Rob Hopkins brings humour, imagination and vision to the great challenges of our time, and argues that what is needed, above all else, at this time in history, is “engaged optimism”. The rapidly-spreading Transition movement which he was pivotal in establishing, is an embodiment of that. Nicholas Crane, presenter of BBC2’s recent ‘Town’ series, recently referred to Transition as “the biggest urban brainwave of the century”.

He is the co-founder of Transition Town Totnes and of the Transition Network. This grew out of many years of experience in education, teaching permaculture and natural building, and setting up the first 2 year full-time permaculture course in the world, at Kinsale Further Education College in Ireland, as well as co-ordinating the first eco-village development in Ireland to be granted planning permission. He is author of ‘The Transition Handbook: from oil dependence to local resilience’, which has been published in a number of languages, and which was voted the 5th most popular book taken on holiday by MPs during the summer of 2008. ‘The Transition Companion: making your community more resilient in uncertain times’, was published in October 2011 and The Power of Just Doing Stuff in 2013.

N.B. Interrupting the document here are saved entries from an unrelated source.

Lemma one_per_kind set a b :
  NoDup (map q_WindowKind set) → a ∈ set → b ∈ set → q_WindowKind a = q_WindowKind b → a = b.
Proof.
  intros Hnd Ha Hb He. apply list_elem_of_lookup in Ha as [i Hi]. apply list_elem_of_lookup in Hb as [j Hj].
  assert (i = j) as ->; [|congruence]. apply (NoDup_lookup (map q_WindowKind set) _ _ (q_WindowKind a) Hnd);
    rewrite list_lookup_fmap; [by rewrite Hi|by rewrite Hj, He].
Qed.

Lemma held_kind q a : held q a → q_WindowKind q = q_WindowKind a.
Proof. intros [Hsl|[now ->]]; [by apply SameLimits_kind|done]. Qed.

Lemma exact_row db tenant set a :
  NoDup (map q_WindowKind set) → has_exactly db tenant set → a ∈ set →
  ∃ q, t_quotas db !! (tenant, q_WindowKind a) = Some q ∧ held q a.
Proof.
  intros Hnd Hex Ha. specialize (Hex (q_WindowKind a)). destruct (t_quotas db !! _) as [q|]; [|by destruct (Hex a Ha)].
  destruct Hex as (b & Hb & Hk & Hh). exists q. split; [done|]. by rewrite <- (one_per_kind set b a Hnd Hb Ha Hk).
Qed.

Lemma exact_kinds db tenant set :
  accounts_wf db → NoDup (map q_WindowKind set) → has_exactly db tenant set →
  map q_WindowKind (Sql_ListQuotas db tenant) ≡ₚ map q_WindowKind set.
Proof.
  intros Hwf Hnd Hex. apply NoDup_Permutation; [by apply ListQuotas_kinds|done|].
  intros kind. rewrite !list_elem_of_fmap. split.
  - intros (q & -> & Hq%elem_of_ListQuotas); [|done]. specialize (Hex (q_WindowKind q)). rewrite Hq in Hex.
    destruct Hex as (a & Ha & <- & _). by exists a.
  - intros (a & -> & Ha). destruct (exact_row _ _ _ _ Hnd Hex Ha) as (q & Hq & Hh%held_kind). exists q.
    split; [done|]. apply elem_of_ListQuotas; [done|]. by rewrite Hh.
Qed.

(** The rows of the tenant, one for each of the set. *)
Lemma exact_rows db tenant set :
  accounts_wf db → NoDup (map q_WindowKind set) → has_exactly db tenant set →
  ∃ rows, rows ≡ₚ Sql_ListQuotas db tenant ∧ Forall2 held rows set.
Proof.
  intros Hwf Hnd Hex.
  assert (Hrows : ∃ rows, Forall2 held rows set ∧ ∀ q, q ∈ rows → q ∈ Sql_ListQuotas db tenant).
  { assert (Hsub : ∀ a, a ∈ set → a ∈ set) by done. revert Hsub. generalize set at 1 3. intros l.
    induction l as [|a l IH]; intros Hsub; [exists []; split; [done|by intros ? ?%elem_of_nil]|].
    destruct IH as (rows & Hr & Hin); [intros; apply Hsub; by right|].
    destruct (exact_row _ _ _ a Hnd Hex) as (q & Hq & Hh); [apply Hsub; by left|].
    exists (q :: rows). split; [by constructor|]. intros r [->|H]%elem_of_cons; [|by apply Hin].
    apply elem_of_ListQuotas; [done|]. by rewrite (held_kind _ _ Hh). }
  destruct Hrows as (rows & Hr & Hin). exists rows. split; [|done].
  assert (Hkinds : map q_WindowKind rows = map q_WindowKind set).
  { clear - Hr. induction Hr as [|q a rows set Hh _ IH]; [done|]. cbn. by rewrite (held_kind _ _ Hh), IH. }
  apply submseteq_length_Permutation.
  - apply NoDup_submseteq; [|done]. apply (NoDup_fmap_1 q_WindowKind). by rewrite <- Hkinds in Hnd.
  - pose proof (Permutation_length (exact_kinds _ _ _ Hwf Hnd Hex)) as Hl. rewrite <- Hkinds, !length_map in Hl. lia.
Qed.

He publishes the blog www.transitionculture.org, once voted ‘the 4th best green blog in the UK’ (!). He tweets as @robintransition, and in 2011 came 11th in the PeerIndex-driven Sustainability Drivers List. He was the winner of the 2008 Schumacher Award, is an Ashoka Fellow and a Fellow of the Post Carbon Institute, served 3 years as a Trustee of the Soil Association, and was named by the Independent as one of the UK’s top 100 environmentalists.

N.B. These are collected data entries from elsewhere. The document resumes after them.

(* ===== verification/AuditPage.v ===== *)
(** Reading the audit log a page at a time: [ObservabilityRepo.ListAudit] of
    [internal/adapters/repositories/observability.go], the query it makes, and the cursors of
    [internal/adapters/inbound/adminapi/cursor.go] a client pages with. *)
From Stdlib Require Import Ascii.
From stdpp Require Import gmap.
From S2P Require Import Prelude Sorting Errors Env Bytes Radix Records Accounts AdminDb AccountStore ServiceKeys TenantIds Ledger.

(** ** Asking *)

(** [src/internal/ports/store.go:137-140] AuditCursor *)
Record AuditCursor := mkAuditCursor { acu_At : time; acu_ID : uuid }.
#[export] Instance AuditCursor_eq_dec : EqDecision AuditCursor.
Proof. solve_decision. Defined.

(** [src/internal/ports/store.go:120-131] AuditQuery *)
Record AuditQuery := mkAuditQuery {
  aq_Tenant : Tenant;
  aq_Since : time;
  aq_Until : time;
  aq_After : option AuditCursor;
  aq_Limit : Z;
}.

(** [src/internal/ports/store.go:151-154] DefaultAuditLimit, MaxAuditLimit *)
Definition DefaultAuditLimit : Z := 50.
Definition MaxAuditLimit : Z := 500.

(** [src/internal/ports/store.go:156-174] AuditQuery.Validate *)
Definition AuditQuery_Validate (q : AuditQuery) : option error :=
  if String.eqb (aq_Tenant q) "" then Some (Errorf "audit: a tenant is required" [])
  else if IsZero (aq_Since q) || IsZero (aq_Until q) then Some (Errorf "audit: since and until are required" [])
  else if negb (Before (aq_Since q) (aq_Until q))
  then Some (Errorf "audit: since (%s) must be before until (%s)" [ATime (aq_Since q); ATime (aq_Until q)])
  else if aq_Limit q <? 0 then Some (Errorf "audit: limit must not be negative" [])
  else if MaxAuditLimit <? aq_Limit q
  then Some (Errorf "audit: limit %d is above the maximum of %d" [AInt (aq_Limit q); AInt MaxAuditLimit])
  else None.

(** [src/internal/core/domains/audit.go:12-43] AuditEvent *)
Record AuditEvent := mkAuditEvent {
  ev_ID : uuid;
  ev_At : time;
  ev_TenantID : option uuid;
  ev_KeyID : option uuid;
  ev_Actor : string;
  ev_Action : string;
  ev_RequestID : string;
  ev_Detail : string;
  ev_FinalTarget : string;
  ev_StatusCode : option Z;
  ev_Error : string;
}.

(** [src/internal/ports/store.go:143-149] AuditPage *)
Record AuditPage := mkAuditPage { pg_Events : list AuditEvent; pg_Next : option AuditCursor }.

(** ** The query *)

Definition key_of (r : audit_log) : AuditCursor := mkAuditCursor (al_Ts r) (al_ID r).

(** [(ts, id)] compared as a row. *)
Definition before (a b : AuditCursor) : bool :=
  (acu_At a <? acu_At b) || ((acu_At a =? acu_At b) && (acu_ID a <? acu_ID b)%N).
Definition newer_row (a b : audit_log) : bool := before (key_of b) (key_of a).

(** [src/db/gen/audit_log.sql.go:228-291] ListAuditEntriesForTenantPage *)
Definition ListAuditEntriesForTenantPage (db : RecordDb) (tenant : uuid) (since until : time)
    (cursor : option AuditCursor) (limit : Z) : list audit_log :=
  take (Z.to_nat limit) (sort_slice newer_row (List.filter (λ r,
    bool_decide (al_TenantID r = Some tenant) && (pg_time since <=? al_Ts r) && (al_Ts r <? pg_time until) &&
    match cursor with
    | None => true
    | Some c => let c := mkAuditCursor (pg_time (acu_At c)) (acu_ID c) in
                (al_Ts r <=? acu_At c) && before (key_of r) c
    end) (r_audit db))).

(** [src/internal/adapters/repositories/observability.go:370-396] auditEvent *)
Definition auditEvent (r : audit_log) : AuditEvent :=
  mkAuditEvent (al_ID r) (al_Ts r) (al_TenantID r) (al_KeyID r) (al_Actor r) (al_Action r)
    (default "" (al_RequestID r)) (default "" (al_ReasonDetail r)) (default "" (al_FinalTarget r))
    (al_StatusCode r) (default "" (al_Error r)).

Definition page_limit (q : AuditQuery) : Z := if aq_Limit q =? 0 then DefaultAuditLimit else aq_Limit q.

(** A page of the rows read, one of which may be too many. *)
Definition page_of (limit : Z) (rows : list audit_log) : AuditPage :=
  let more := limit <? Z.of_nat (length rows) in
  let rows := if more then take (Z.to_nat limit) rows else rows in
  mkAuditPage (map auditEvent rows) (if more then key_of <$> last rows else None).

(** [f1] and [f2] are failures of the queries.

    [src/internal/adapters/repositories/observability.go:322-368] ObservabilityRepo.ListAudit *)
Definition ListAudit (adb : AccountDb) (f1 f2 : option error) (c : TenantIDs) (db : RecordDb) (q : AuditQuery)
    : TenantIDs * result error AuditPage :=
  match AuditQuery_Validate q with
  | Some err => (c, Err err)
  | None =>
      match TenantIDs_Lookup adb f1 c (aq_Tenant q) with
      | (c, Err err) => (c, Err err)
      | (c, Ok tenant) =>
          match f2 with
          | Some err => (c, Err (Errorf "postgres: list audit for %s: %w" [AStr (aq_Tenant q); AWrap err]))
          | None =>
              (c, Ok (page_of (page_limit q)
                        (ListAuditEntriesForTenantPage db tenant (aq_Since q) (aq_Until q) (aq_After q)
                           (int32 (page_limit q) + 1))))
          end
      end
  end.

(** ** Cursors *)

Section Cursors.
Context (uuid_Parse : string → result error uuid) (uuid_String : uuid → string).

(** [base64.RawURLEncoding] *)
Definition RawURLEncoding : alphabet :=
  mkAlphabet 6 (lit "ABCDEFGHIJKLMNOPQRSTUVWXYZabcdefghijklmnopqrstuvwxyz0123456789-_").

(** [src/internal/adapters/inbound/adminapi/cursor.go:19-21] cursorVersion *)
Definition cursorVersion : bytes := lit "1".

(** [src/internal/adapters/inbound/adminapi/cursor.go:23-29] encodeCursor *)
Definition encodeCursor (c : AuditCursor) : bytes :=
  radix_encode RawURLEncoding
    (cursorVersion ++ "."%char :: FormatInt (wrap64 (acu_At c)) ++ "."%char :: lit (uuid_String (acu_ID c))).

(** [src/internal/adapters/inbound/adminapi/cursor.go:34-55] decodeCursor *)
Definition decodeCursor (s : bytes) : result error AuditCursor :=
  match base64_Decode RawURLEncoding s with
  | None => Err (Errorf "cursor is not valid base64" [])
  | Some raw =>
      match split_on "." raw with
      | [version; nanos; id] =>
          if negb (bool_decide (version = cursorVersion)) then Err (Errorf "cursor is malformed" [])
          else match ParseInt nanos with
               | None => Err (Errorf "cursor carries no timestamp" [])
               | Some nanos =>
                   match uuid_Parse (str id) with
                   | Err _ => Err (Errorf "cursor carries no id" [])
                   | Ok id => Ok (mkAuditCursor nanos id)
                   end
               end
      | _ => Err (Errorf "cursor is malformed" [])
      end
  end.

(** A cursor is read back as the position it was written for, whichever id and whatever
    time a 64-bit count of nanoseconds can hold. What the uuid package writes it reads, and
    there is no dot in it. *)
Theorem cursor_roundtrip c :
  uuid_Parse (uuid_String (acu_ID c)) = Ok (acu_ID c) → "."%char ∉ lit (uuid_String (acu_ID c)) →
  int64_range (acu_At c) → decodeCursor (encodeCursor c) = Ok c.
Proof.
  intros Hid Hdot Ht. unfold decodeCursor, encodeCursor. rewrite wrap64_id by done.
  rewrite base64_roundtrip by by vm_compute.
  assert (Hn : "."%char ∉ FormatInt (acu_At c)).
  { intros Hin. apply FormatInt_chars in Hin as [Hd|Hd]; done. }
  rewrite split_on_app by (vm_compute; set_solver). rewrite split_on_app, split_on_last by done.
  rewrite bool_decide_eq_true_2, ParseInt_FormatInt by done. simpl. rewrite str_lit, Hid. by destruct c.
Qed.
End Cursors.

Definition ex_uuid_String (u : uuid) : string := pretty u.
Definition ex_uuid_Parse (s : string) : result error uuid :=
  match ParseInt (lit s) with Some z => Ok (Z.to_N z) | None => Err (Sentinel "invalid UUID") end.
Definition ex_cursor : AuditCursor := mkAuditCursor 1754000000123456000 77%N.

Lemma cursor_roundtrip_witness : decodeCursor ex_uuid_Parse (encodeCursor ex_uuid_String ex_cursor) = Ok ex_cursor.
Proof.
  apply cursor_roundtrip; [by vm_compute| |by vm_compute].
  apply (bool_decide_unpack _). by vm_compute.
Defined.

(** The decoder also reads what the encoder never writes: a line break in the text and a plus
    sign before the time pass. *)
Lemma decoder_is_lax :
  let raw := lit "1.+5.77" in
  let text := radix_encode RawURLEncoding raw in
  encodeCursor ex_uuid_String (mkAuditCursor 5 77%N) ≠ text ∧
  decodeCursor ex_uuid_Parse text = Ok (mkAuditCursor 5 77%N) ∧
  decodeCursor ex_uuid_Parse (LF :: text) = Ok (mkAuditCursor 5 77%N).
Proof. split_and!; by vm_compute. Qed.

He is the winner of the 2009 Observer Ethical Award for the Grassroots Campaigner category, and in December 2009 was voted the Energy Saving Trust/Guardian’s ‘Green Community Hero’. In February 2012, Rob and the Transition Network were among NESTA and The Observer’s list of ‘Britain’s 50 New Radicals’. He lectures and writes widely on peak oil and Transition, holds an MSc in Social Research and recently completed a PhD at the University of Plymouth entitled ‘Localisation and resilience at the local level: the case of Transition Town Totnes’. He recently became a Visiting Fellow at the University of Plymouth. He lives in Devon and grows food for his family.